• Festivals

Ora! Fest 2023 Closes with Prizes, Dinner and Dancing

It began with an ocean and ended with trees. The Ora! Fest’s closing night ceremony stayed in line with the entire festival’s environmental theme as awards were handed out in a variety of categories.

Matthew Modine’s short film Heaven on Earth, emphasizing the importance of the sea and detailing ways in which we can help save the planet, kicked off an evening of honoring directors and actors who had created films about the importance of considering the environment and working towards social justice. Modine received the first honorary prize. The awards are made of the traditional Pugliese clay “pumi,” resembling a leafed pine cone, painted in different colors and mounted on pieces of wood made from the branches of olive trees that were destroyed by the bacteria Xylella: this disease was the topic about which Helen Mirren, who is part of the Sylva Foundation that tries to save the trees, had talked during the opening ceremony.

The fest’s Artistic Director Silvia Bizio and President Giovanni di Blasio then introduced Alfre Woodard, president of the feature jury and author André Aciman (“Call Me by Your Name”, the novel on which the film is based), president of the shorts jury. Stars like Modine, Matt Dillon, Marisa Tomei, Richard Flood (Grey’s Anatomy) and the lively and reliably hilarious Terry Gilliam handed out the awards. Gilliam announced Iranian Negin Ahmadi (Dream’s Gate) as Best Director and commented: “It’s a wonderful festival with so many awards! I think it’s terrific. So many festivals give only a couple of awards, this one gives a lot!” He set the tone for the almost two-hour show which nonetheless never felt long.

Woodard perfectly described the mood of the festival: “What an honor and a joy to be invited into your gloriously mindful and generous community. Watching films day and night is such a holiday. Whoever calls you, you say, ‘I’m busy, I’m watching films.’ And I especially love it because it is an adventure of the heart and mind. I honor that space. To our intrepid filmmakers, all of you: we so appreciate you, we honor you. Thank you for bringing into focus those points critical to our very survival and the survival of our animal and plant kindred and to the help of our Mother Earth.”

Best feature was awarded to Klondike, the Ukrainian film about a family living on the border of Russia at the start of the civil war of 2014, which also won Best Actress for Oksana Cherkashyna.

Waorani, Guardians of the Amazon got the Fondazione Sylva prize, and Il Barbiere Complottista the Laser Film Italian Best Short. Best short went to Maunga Cassino written and directed by Italian New Zealander Paolo Rotondo. Richard Flood presented Best Screenplay to How to Blow Up a Pipeline.

The Social Justice Award went to Rae Cerreto and her producer for their film Seeking Asylum. Bizio had found the film through an article written by our colleague Brent Simon right here on this website. The visibly pregnant and glowing Cerreto commented after the ceremony that being part of this small yet innovative and wonderfully creative festival “is wonderful because films like ours are still being overlooked in the big Hollywood machine.”

Bizio’s dog, the ever-present Ocho – who had sat through numerous masterclasses, barked through almost every applause and can’t be missed in any of the photos – made yet another appearance during the evening, prompting Scott Saunders, who won Special Recognition for The Nature Makers, to thank him before thanking anyone else.
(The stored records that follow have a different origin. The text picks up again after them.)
Lemma insert_step r p m g d :
  SaleID r = sale -> Status r = ReservationStatusReserved ->
  stmt_ok (InsertReservation r p) d = true -> facts sale (with_units (S m) g) d ->
  db_step (with_units (S m) g) (with_units m g) d (stmt_effect (InsertReservation r p) d).
Proof.
  intros Hs Hst Hok Hf. cbn [stmt_ok] in Hok. rewrite !andb_true_iff, bool_decide_eq_true in Hok.
  destruct Hok as [[[[Hn _] _] _] _]. pose proof (held_insert sale d r p Hn) as Eh.
  rewrite Hs, Hst, !bool_decide_true in Eh by done. cbn [andb] in Eh.
  assert (sold sale (stmt_effect (InsertReservation r p) d) = sold sale d) as Es by done.
  split; try done.
  - split; [|intros; by left]. intros k w Hk _. cbn. rewrite lookup_insert_ne by congruence. done.
  - by apply (facts_insert r p m (with_units (S m) g)).
  - rewrite Eh, Es. unfold units_of, returned. cbn. lia.
  - rewrite Eh. unfold units_of, working. cbn. lia.
Qed.

(** Every call of the discipline keeps the invariant. *)
Lemma call_ok_fresh g (K : uuid -> claim -> Prop) :
  (forall u, u <> sale -> K u g) -> call_ok CNewUUID g K.
Proof.
  intros HK pre post w Hi. exists g. split.
  - apply HK. by destruct (i_fresh _ _ _ _ _ Hi (w_calls w)) as (_ & _ & Hn).
  - eapply inv_same; [exact Hi|apply same_books_refl|apply Hi].
Qed.
Lemma confirm_accepted g rid r key u t d :
  confirming g rid r key -> c_order g = Some u -> varchar 255 key = true ->
  schema_ok d -> facts sale g d -> stmts_ok (confirm_stmts u rid r key t) d = true.
Proof.
  intros [_ _ Hrow Hres Hkey Hfree] Hord Hlen Hd [Hr Hk Ho].
  unfold row_fact in Hr. rewrite Hres in Hr. destruct Hr as (rid' & w & Hrid & Hw & <- & Hst & _).
  rewrite Hrow in Hrid. injection Hrid as <-.
  destruct (Hk Hfree) as (key' & Hkey' & Hused). rewrite Hkey in Hkey'. injection Hkey' as <-.
  apply confirm_stmts_ok; auto.
Qed.

Lemma confirm_step g rid r key u t d :
  confirming g rid r key -> c_order g = Some u -> facts sale g d ->
  db_step sale g (sold_claim g) d (stmts_effect (confirm_stmts u rid r key t) d).
Proof.
  intros [Hun Hph Hrow Hres Hkey Hfree] Hord [Hr Hk Ho].
  unfold row_fact in Hr. rewrite Hres in Hr. destruct Hr as (rid' & w & Hrid & Hw & Hwr & Hst & _).
  rewrite Hrow in Hrid. injection Hrid as <-. specialize (Ho Hfree u Hord).
  set (d' := stmts_effect (confirm_stmts u rid r key t) d).
  assert (held sale d' = held sale d - (if decide (SaleID r = sale) then 1 else 0)) as Eh.
  { change (held sale (stmt_effect (UpdateReservationConfirmed ReservationStatusConfirmed t rid) d) =
      held sale d - (if decide (SaleID r = sale) then 1 else 0)).
    cbn [stmt_effect]. rewrite (held_update _ _ _ _ _ Hw). unfold holds_unit. cbn.
    rewrite Hwr, Hst, andb_false_r, (bool_decide_true (ReservationStatusReserved = _)), andb_true_r by done.
    case_decide; [rewrite bool_decide_true by done|rewrite bool_decide_false by done]; lia. }
  assert (sold sale d' = sold sale d + (if decide (SaleID r = sale) then 1 else 0)) as Es.
  { change (sold sale (stmt_effect (InsertOrder (confirm_order u rid r key t))
      (stmt_effect (UpdateReservationConfirmed ReservationStatusConfirmed t rid) d)) =
      sold sale d + (if decide (SaleID r = sale) then 1 else 0)).
    rewrite sold_insert by exact Ho. unfold counted_order. cbn [confirm_order OrderSaleID OrderStatus].
    change (sold sale (stmt_effect _ d)) with (sold sale d).
    case_decide; [rewrite bool_decide_true by done|rewrite bool_decide_false by done]; done. }
  assert (returned g = 0 /\ working g = (if decide (SaleID r = sale) then 1 else 0)) as (E1 & E2).
  { unfold returned, working. rewrite Hph. unfold moved. by destruct (decide (SaleID r = sale)). }
  split; rewrite ?Eh, ?Es, ?E1, ?E2; try done.
  - split.
    + intros k w' Hk' Hne. cbn. rewrite lookup_alter_ne by congruence. done.
    + change (t_orders d') with (<[u := confirm_order u rid r key t]> (t_orders d)).
      intros k o [[<- <-]|[_ H]]%lookup_insert_Some; [|by left].
      right. by rewrite Hord, Hkey.
  - unfold units_of. cbn. case_decide; lia.
  - unfold units_of, working. cbn. case_decide; lia.
Qed.
(* ===== verification/Api.v ===== *)
(** * Everything the server does at once

    Traffic.v lifted to what the outside world sees: HTTP requests through the
    router and its middleware, WebSocket requests, expired keys and ticks of the
    warning ticker run side by side and keep the stock of every sale. The
    reconciliation worker is left out: Races.v has the run in which a pass
    beside one reservation oversells. *)
From S2P Require Import Prelude GoStd Models Schema Services Scripts World Keys Logic RedisClient.
From S2P Require Import Reservation Inventory Expiry RateLimit Metrics Http Sessions Ledger Discipline ReserveSpec.
From S2P Require Import ConfirmSpec ExpirySpec WaitlistSpec Concurrency Claims Traffic Schedule.
From Stdlib Require Import Ascii.
Local Open Scope string_scope.
Local Open Scope Z_scope.

(** ** What a task may change *)

Section Tasks.
Context `{UL : UuidLib}.

Definition parsed (s : string) : option uuid :=
  match uuid_Parse s with inr u => Some u | inl _ => None end.

(** The id in the path of a confirmation. *)
Definition confirmed_by (r : Http.Request) : option uuid :=
  match Http.method r, Http.path r with
  | Http.MethodPost, ["api"; "reservations"; id; "confirm"] => parsed id
  | _, _ => None
  end.

(** The id in the path of a release. *)
Definition released_by (r : Http.Request) : option uuid :=
  match Http.method r, Http.path r with
  | Http.MethodDelete, ["api"; "reservations"; id] => parsed id
  | _, _ => None
  end.

(** The reservation whose TTL key has expired. *)
Definition expired_by (payload : string) : option uuid :=
  match Split payload ":"%char with [_; part1; _] => parsed part1 | _ => None end.
(* ===== verification/Replies.v ===== *)
(** * What the scripts reply, and the type assertions of the client

    go-redis hands a script's reply over as an [interface{}]; the client takes it
    apart with [result.(int64)] and [result.(string)], and a wrong guess panics.
    Each script replies with values of one type only, so no assertion fails;
    what is left to panic is the metric of the rate limiter. *)
From S2P Require Import Prelude GoStd Models Services Scripts World Keys Logic RedisClient.
From S2P Require Import Reservation Inventory Expiry Reconcile RateLimit Hub Metrics Http HttpSpec Sessions Discipline Schedule.
From Stdlib Require Import QArith.
Local Open Scope Z_scope.

(** ** Types of replies *)

Inductive reply_type := TInt | TStr.

(** The Go type of a reply that is not nil. *)
Definition type_of (v : lua_value) : option reply_type :=
  match v with LInt _ => Some TInt | LStr _ => Some TStr | LNil => None end.

Definition reply_of (s : script) : reply_type :=
  match s with waitlistPromoteSHA => TStr | _ => TInt end.

(** A computation of a script whose result, if it has one, satisfies [P]. *)
Definition replies {R X} (P : X -> Prop) (m : lua R X) : Prop :=
  forall r, match fst (m r) with inl _ => True | inr x => P x end.

Create HintDb replies.

Section Scripts.
Context {R : Type} `{RS : RedisServer R} `{LN : LuaNum}.

Lemma replies_ret {X} (P : X -> Prop) x : P x -> replies (R := R) P (lua_ret x).
Proof. intros H r. exact H. Qed.

Lemma replies_fail {X} (P : X -> Prop) e : replies (R := R) P (lua_fail e).
Proof. intros r. exact I. Qed.

Lemma replies_bind {X Y} (P : Y -> Prop) (m : lua R X) f :
  (forall x, replies P (f x)) -> replies P (lua_bind m f).
Proof. intros H r. unfold lua_bind. destruct (m r) as [[e|x] r']; [exact I|apply H]. Qed.

#[local] Hint Resolve replies_ret replies_fail replies_bind : replies.

(** A reply is nil or of the script's type. *)
Definition of_type (s : script) (v : lua_value) : Prop := v = LNil \/ type_of v = Some (reply_of s).

Lemma of_type_int s z : reply_of s = TInt -> of_type s (LInt z).
Proof. intros E. right. cbn. by rewrite E. Qed.

Lemma of_type_str u : of_type waitlistPromoteSHA (LStr u).
Proof. by right. Qed.

Lemma of_type_nil s : of_type s LNil.
Proof. by left. Qed.
#[local] Hint Resolve of_type_int of_type_str of_type_nil : replies.

#[local] Ltac replies :=
  intros; repeat first [progress intros|apply replies_bind|case_match; subst]; auto with replies.

Lemma script_replies s keys argv : replies (of_type s) (run_script (R := R) s keys argv).
Proof.
  destruct s, keys as [|k1 [|k2 [|k3 [|]]]], argv as [|a1 [|a2 [|a3 [|]]]]; cbn [run_script];
    auto with replies.
  all: unfold reserve_lua, release_lua, confirm_lua, waitlist_join_lua, waitlist_promote_lua,
    token_bucket_lua; replies.
Qed.
End Scripts.

(** ** Programs that survive their replies *)

(** What a call can answer, as far as types go. *)
Definition typed_answer {X} (c : call X) : X -> Prop :=
  match c in call X return X -> Prop with
  | CEvalSha s _ _ => fun x => match x with inl _ => True | inr v => type_of v = Some (reply_of s) end
  | _ => fun _ => True
  end.

Fixpoint no_panic {A} (p : prog A) : Prop :=
  match p with
  | Ret _ => True
  | Panic _ => False
  | Vis c k => forall x, typed_answer c x -> no_panic (k x)
  end.

Section Worlds.
Context {R D : Type} `{RS : RedisServer R} `{LN : LuaNum} `{PG : Postgres D} `{O : Oracle}.

Lemma exec_typed {X} (c : call X) (w : world R D) : typed_answer c (fst (exec c w)).
Proof.
  destruct c as [s keys argv| | | | | | | | | | | | | | | | | | | |]; try exact I.
  cbn [typed_answer exec]. unfold on_redis.
  assert (forall r, match fst (eval_script s keys argv r) with
    | inl _ => True | inr v => type_of v = Some (reply_of s) end) as Hev.
  { intros r. unfold eval_script. pose proof (script_replies s keys argv r) as H.
    destruct (run_script s keys argv r) as [[e|[z|u|]] r']; cbn in *; try done.
    - by destruct H.
    - by destruct H. }
  specialize (Hev (w_redis w)). unfold faulty.
  destruct (eval_script s keys argv (w_redis w)) as [x r'].
  destruct (fault_at (w_calls w)); cbn in *; try done.
Qed.

(** No program of a pool panics, whatever is scheduled. *)
Lemma pool_no_panic {A} (s s' : pool (R := R) (D := D) A) :
  pool_steps s s' -> Forall no_panic (fst s) -> Forall no_panic (fst s').
Proof.
  induction 1 as [|s1 s2 s3 [pre X c k post w] _ IH]; [done|]. cbn [fst snd] in *.
  intros H. apply IH. rewrite Forall_app, Forall_cons in H |- *.
  destruct H as (H1 & H2 & H3). repeat split; try done. apply H2, exec_typed.
Qed.

Lemma run_no_panic {A} (p : prog A) (w : world R D) : no_panic p -> exists a, fst (run p w) = Ok a.
Proof.
  revert w. induction p as [a|m|X c k IH]; intros w Hp; [by exists a|done|].
  cbn [run]. pose proof (exec_typed c w) as Ht. destruct (exec c w) as [x w']. by apply IH, Hp.
Qed.
End Worlds.

Create HintDb safe_replies.

Lemma no_panic_bind {A B} (p : prog A) (f : A -> prog B) :
  no_panic p -> (forall a, no_panic (f a)) -> no_panic (pbind p f).
Proof. intros Hp Hf. induction p as [a|m|X c k IH]; cbn in *; auto. Qed.

Lemma no_panic_defer {A} d (p : prog A) : no_panic d -> no_panic p -> no_panic (defer d p).
Proof. intros Hd Hp. induction p as [a|m|X c k IH]; cbn in *; [by apply no_panic_bind|done|auto]. Qed.

Lemma no_panic_invoke {X} (c : call X) : no_panic (invoke c).
Proof. cbn. done. Qed.

Lemma no_panic_recovered {A} (p : prog A) : no_panic (Http.catch p).
Proof. induction p as [a|m|X c k IH]; cbn; auto. Qed.

(** The reply of a script goes to the assertion of its type. *)
Lemma no_panic_int {A} s keys argv (on_err : error -> prog A) (f : Z -> prog A) :
  reply_of s = TInt -> (forall e, no_panic (on_err e)) -> (forall z, no_panic (f z)) ->
  no_panic (pbind (invoke (CEvalSha s keys argv)) (fun r =>
    match r with inl e => on_err e | inr v => pbind (Client.as_int64 v) f end)).
Proof. intros Ht He Hf [e|[z|u|]]; cbn; by rewrite ?Ht. Qed.

Lemma no_panic_str {A} s keys argv (on_err : error -> prog A) (f : string -> prog A) :
  reply_of s = TStr -> (forall e, no_panic (on_err e)) -> (forall u, no_panic (f u)) ->
  no_panic (pbind (invoke (CEvalSha s keys argv)) (fun r =>
    match r with inl e => on_err e | inr v => pbind (Client.as_string v) f end)).
Proof. intros Ht He Hf [e|[z|u|]]; cbn; by rewrite ?Ht. Qed.

(** A program is walked through call by call; branches are split. *)
Ltac no_panic_step :=
  first
    [ done
    | assumption
    | solve [auto with safe_replies nocore]
    | apply no_panic_int; [reflexivity| |]
    | apply no_panic_str; [reflexivity| |]
    | apply no_panic_bind
    | apply no_panic_invoke
    | progress intros
    | case_match ].
Ltac no_panic := repeat no_panic_step.

Section Client.
Context `{UL : UuidLib} `{FA : FloatArg}.

Lemma no_panic_client_reserve s : no_panic (Client.Reserve s).
Proof. unfold Client.Reserve. no_panic. Qed.
Lemma no_panic_client_release s : no_panic (Client.Release s).
Proof. unfold Client.Release. no_panic. Qed.
Lemma no_panic_client_confirm s : no_panic (Client.Confirm s).
Proof. unfold Client.Confirm. no_panic. Qed.
Lemma no_panic_waitlist_join s u t : no_panic (Client.WaitlistJoin s u t).
Proof. unfold Client.WaitlistJoin. no_panic. Qed.
Lemma no_panic_waitlist_promote s : no_panic (Client.WaitlistPromote s).
Proof. unfold Client.WaitlistPromote. no_panic. Qed.
Lemma no_panic_get_int k : no_panic (Client.get_int k).
Proof. unfold Client.get_int. no_panic. Qed.
Lemma no_panic_get_int_ignoring k : no_panic (Client.get_int_ignoring_error k).
Proof. unfold Client.get_int_ignoring_error. no_panic. Qed.
Lemma no_panic_publish s e : no_panic (Publisher.Publish s e).
Proof. unfold Publisher.Publish. no_panic. Qed.
Lemma no_panic_publish_user s e : no_panic (Publisher.PublishToUser s e).
Proof. unfold Publisher.PublishToUser. no_panic. Qed.
Lemma no_panic_audit db t i e p : no_panic (Audit.LogWithConn db t i e p).
Proof. unfold Audit.LogWithConn. no_panic. Qed.
Lemma no_panic_allow l u : no_panic (Limiter.Allow l u).
Proof. unfold Limiter.Allow. no_panic. Qed.
End Client.
#[export] Hint Resolve no_panic_client_reserve no_panic_client_release no_panic_client_confirm
  no_panic_waitlist_join no_panic_waitlist_promote no_panic_get_int no_panic_get_int_ignoring
  no_panic_publish no_panic_publish_user no_panic_audit no_panic_allow no_panic_invoke : safe_replies.

Section Handlers.
Context `{UL : UuidLib} `{FA : FloatArg}.

Lemma no_panic_announce svc s n b : no_panic (ReservationService.announce_stock svc s n b).
Proof.
  unfold ReservationService.announce_stock, Publisher.StockUpdate, Publisher.SaleEnded. no_panic.
Qed.
#[local] Hint Resolve no_panic_announce : safe_replies.

Lemma no_panic_reserve_record svc u s i key : no_panic (ReservationService.reserve_record svc u s i key).
Proof.
  unfold ReservationService.reserve_record, ReservationService.reserve_finish,
    ReservationService.reserve_notify, ReservationService.setIdempotency, Audit.Log. no_panic.
Qed.
#[local] Hint Resolve no_panic_reserve_record : safe_replies.

Lemma no_panic_reserve svc u s i key : no_panic (ReservationService.Reserve svc u s i key).
Proof.
  unfold ReservationService.Reserve. intros start _. apply no_panic_defer; [done|].
  unfold ReservationService.reserve_attempt, ReservationService.checkIdempotency. no_panic.
Qed.

Lemma no_panic_confirm_tx rid key r : no_panic (ReservationService.confirm_tx rid key r).
Proof. unfold ReservationService.confirm_tx, ReservationService.confirm_fail. no_panic. Qed.
#[local] Hint Resolve no_panic_confirm_tx : safe_replies.

Lemma no_panic_confirm rid key : no_panic (ReservationService.Confirm rid key).
Proof. unfold ReservationService.Confirm, ReservationService.getOrderByIdempotencyKey. no_panic. Qed.

Lemma no_panic_release svc rid : no_panic (ReservationService.Release svc rid).
Proof. unfold ReservationService.Release, Audit.Log. no_panic. Qed.

Lemma no_panic_create sale : no_panic (InventoryService.CreateSale sale).
Proof. unfold InventoryService.CreateSale. no_panic. Qed.
Lemma no_panic_get_sale sale : no_panic (InventoryService.GetSale sale).
Proof. unfold InventoryService.GetSale. no_panic. Qed.
Lemma no_panic_update_status sale st : no_panic (InventoryService.UpdateSaleStatus sale st).
Proof. unfold InventoryService.UpdateSaleStatus. no_panic. Qed.

Lemma no_panic_join s u : no_panic (WaitlistService.Join s u).
Proof. unfold WaitlistService.Join. no_panic. Qed.
Lemma no_panic_position s u : no_panic (WaitlistService.GetPosition s u).
Proof. unfold WaitlistService.GetPosition. no_panic. Qed.
Lemma no_panic_leave s u : no_panic (WaitlistService.Leave s u).
Proof. unfold WaitlistService.Leave. no_panic. Qed.

Lemma no_panic_promote h s : no_panic (ExpiryHandler.promoteNextUser h s).
Proof.
  unfold ExpiryHandler.promoteNextUser, Publisher.WaitlistPromoted, Publisher.StockUpdate, Audit.Log.
  no_panic.
Qed.
#[local] Hint Resolve no_panic_promote : safe_replies.

Lemma no_panic_expired h key : no_panic (ExpiryHandler.on_expired_message h key).
Proof.
  unfold ExpiryHandler.on_expired_message, ExpiryHandler.handleExpiredReservation,
    Publisher.StockUpdate, Audit.Log. no_panic.
Qed.

Lemma no_panic_notify_rows rows : no_panic (ExpiryHandler.notify_rows rows).
Proof.
  induction rows as [|[err|[[x u] e]] rest IH]; cbn [ExpiryHandler.notify_rows];
    unfold Publisher.ReservationExpiring; no_panic.
Qed.
#[local] Hint Resolve no_panic_notify_rows : safe_replies.

Lemma no_panic_warnings h : no_panic (ExpiryHandler.notifyExpiringReservations h).
Proof. unfold ExpiryHandler.notifyExpiringReservations. no_panic. Qed.

Lemma no_panic_reconcile_one id n : no_panic (Worker.reconcileSingleSale id n).
Proof. unfold Worker.reconcileSingleSale, Audit.Log. no_panic. Qed.
#[local] Hint Resolve no_panic_reconcile_one : safe_replies.

Lemma no_panic_worker_rows rows n : no_panic (Worker.worker_rows rows n).
Proof.
  revert n. induction rows as [|[e|[id t]] rest IH]; intros n; cbn [Worker.worker_rows]; no_panic.
Qed.
#[local] Hint Resolve no_panic_worker_rows : safe_replies.

Lemma no_panic_reconcile : no_panic Worker.reconcileAllSales.
Proof. unfold Worker.reconcileAllSales. no_panic. Qed.

Lemma no_panic_startup_rows rows n : no_panic (Recovery.startup_rows rows n).
Proof.
  revert n. induction rows as [|[e|[id t]] rest IH]; intros n; cbn [Recovery.startup_rows];
    unfold Recovery.reconcileSale, Audit.Log; no_panic.
Qed.
#[local] Hint Resolve no_panic_startup_rows : safe_replies.

Lemma no_panic_startup : no_panic Recovery.ReconcileOnStartup.
Proof. unfold Recovery.ReconcileOnStartup. no_panic. Qed.

Lemma no_panic_start : no_panic ExpiryHandler.Start.
Proof. unfold ExpiryHandler.Start. no_panic. Qed.

(** The label of the counter of refused requests is the text of a header. *)
Lemma no_panic_limited l r p :
  utf8_ValidString (Http.limited_user r) = true -> no_panic p -> no_panic (Http.RateLimitMiddleware l r p).
Proof.
  intros Hu Hp. unfold Http.RateLimitMiddleware, Metrics.IncWithLabelValues.
  cbn [forallb Metrics.label_values]. rewrite Hu. no_panic.
Qed.
#[local] Hint Resolve no_panic_reserve no_panic_confirm no_panic_release no_panic_create
  no_panic_get_sale no_panic_update_status no_panic_join no_panic_position no_panic_leave
  no_panic_expired no_panic_warnings no_panic_reconcile : safe_replies.

(** Every handler of the router, before the recovery middleware is put around it. *)
Lemma no_panic_route s r pattern h :
  utf8_ValidString (Http.limited_user r) = true -> Http.route s r = Some (pattern, h) -> no_panic h.
Proof.
  intros Hu. apply (Http.route_handlers no_panic); intros; try (apply no_panic_limited; [exact Hu|]);
    unfold Http.HealthzHandler, Http.CreateSale, Http.GetSale, Http.UpdateSaleStatus, Http.Reserve,
      Http.Join, Http.GetPosition, Http.Leave, Http.Confirm, Http.Release, Http.GetOrder,
      Http.with_uuid, Http.with_body; no_panic.
Qed.

Lemma no_panic_task s h t : is_websocket t = false -> no_panic (run_task s h t).
Proof.
  destruct t as [r|up id u|payload| |]; [intros _|done|intros _..]; cbn [run_task]; unfold ignore;
    [|no_panic..].
  unfold Http.ServeHTTP. destruct (Http.route s r) as [[pattern hd]|] eqn:E; [|done].
  apply no_panic_bind; [|done].
  unfold Http.MetricsMiddleware, Http.RecoveryMiddleware. apply no_panic_bind.
  - apply no_panic_bind; [apply no_panic_recovered|no_panic].
  - intros resp. rewrite (Http.request_counted _ _ _ _ _ E). no_panic.
Qed.
End Handlers.

(** ** The theorem *)

Section Types.
Context {R D : Type} `{RS : RedisServer R} `{LN : LuaNum} `{PG : Postgres D} `{O : Oracle}
  `{UL : UuidLib} `{FA : FloatArg}.


(** And in this one case it does: the request is over its limit, and answered
    500 instead of 429. *)
Lemma limited_label_panics (l : Limiter.Limiter) r next (w w' : world R D) remaining :
  utf8_ValidString (Http.limited_user r) = false ->
  run (Limiter.Allow l (Http.limited_user r)) w = (Ok (inr (false, remaining)), w') ->
  run (Http.RecoveryMiddleware (Http.RateLimitMiddleware l r next)) w =
    (Ok (Http.Error "Internal server error" 500), w').
Proof.
  intros Hu Ha. unfold Http.RecoveryMiddleware. rewrite run_pbind, run_catch.
  unfold Http.RateLimitMiddleware. rewrite run_pbind, Ha.
  unfold Metrics.IncWithLabelValues. cbn [forallb Metrics.label_values]. by rewrite Hu.
Qed.

(** A request for a path that is none of the router's and not UTF-8 panics in the
    metrics middleware, which is outside of the recovery middleware. *)
Lemma unrouted_path_panics r resp (w : world R D) :
  utf8_ValidString (Http.URLPath r) = false ->
  exists m, run (Http.MetricsMiddleware "" r (Ret resp)) w = (Panicked m, w).
Proof.
  intros Hu. unfold Http.MetricsMiddleware, Metrics.IncWithLabelValues.
  cbn [forallb Metrics.label_values pbind String.eqb]. rewrite Hu. by eexists.
Qed.
End Types.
AknEye, the Armenian Dubai-based company which marries digital with physical art and was a major sponsor of the festival, donated a sculpture of an eye – which all had participated in painting the day before – to the city of Monopoli; the sculpture was accepted by the city’s mayor, Angelo Annese, who was also a big supporter of ORA! Fest.

Andrea Crosta, founder and Executive Director of Earth League International, an organization that carries out some of the most successful undercover investigations on environmental crime and wildlife trafficking, received the Award for Social and Environmental Justice. In a moving speech, he said: “There is one thing I hate more than the traffickers I chase, and that is indifference. Because indifference kills. More than the traffickers.”

The ceremony ended with a special appearance by Marisa Tomei, who is an honorary member of the Board of Ora! Fest and – as she told Bizio onstage – spent yesterday driving around the outskirts of Monopoli with director Lisa Leone to film a new infomercial for the Sylva foundation to be shown at next year’s fest;  the current infomercial, starring Helen Mirren and directed by Edoardo Winspeare, who also wrote the script for Tomei’s, was then screened before everyone departed to the Lido di Sabbiadoro Beach Club for a gourmet dinner, music and much dancing until the wee hours.

It was the perfect ending to five days filled with inspiring films, innovative art and creative people, marked by a family atmosphere that was highly unusual – and thus particularly special – for such a festival. Until next year!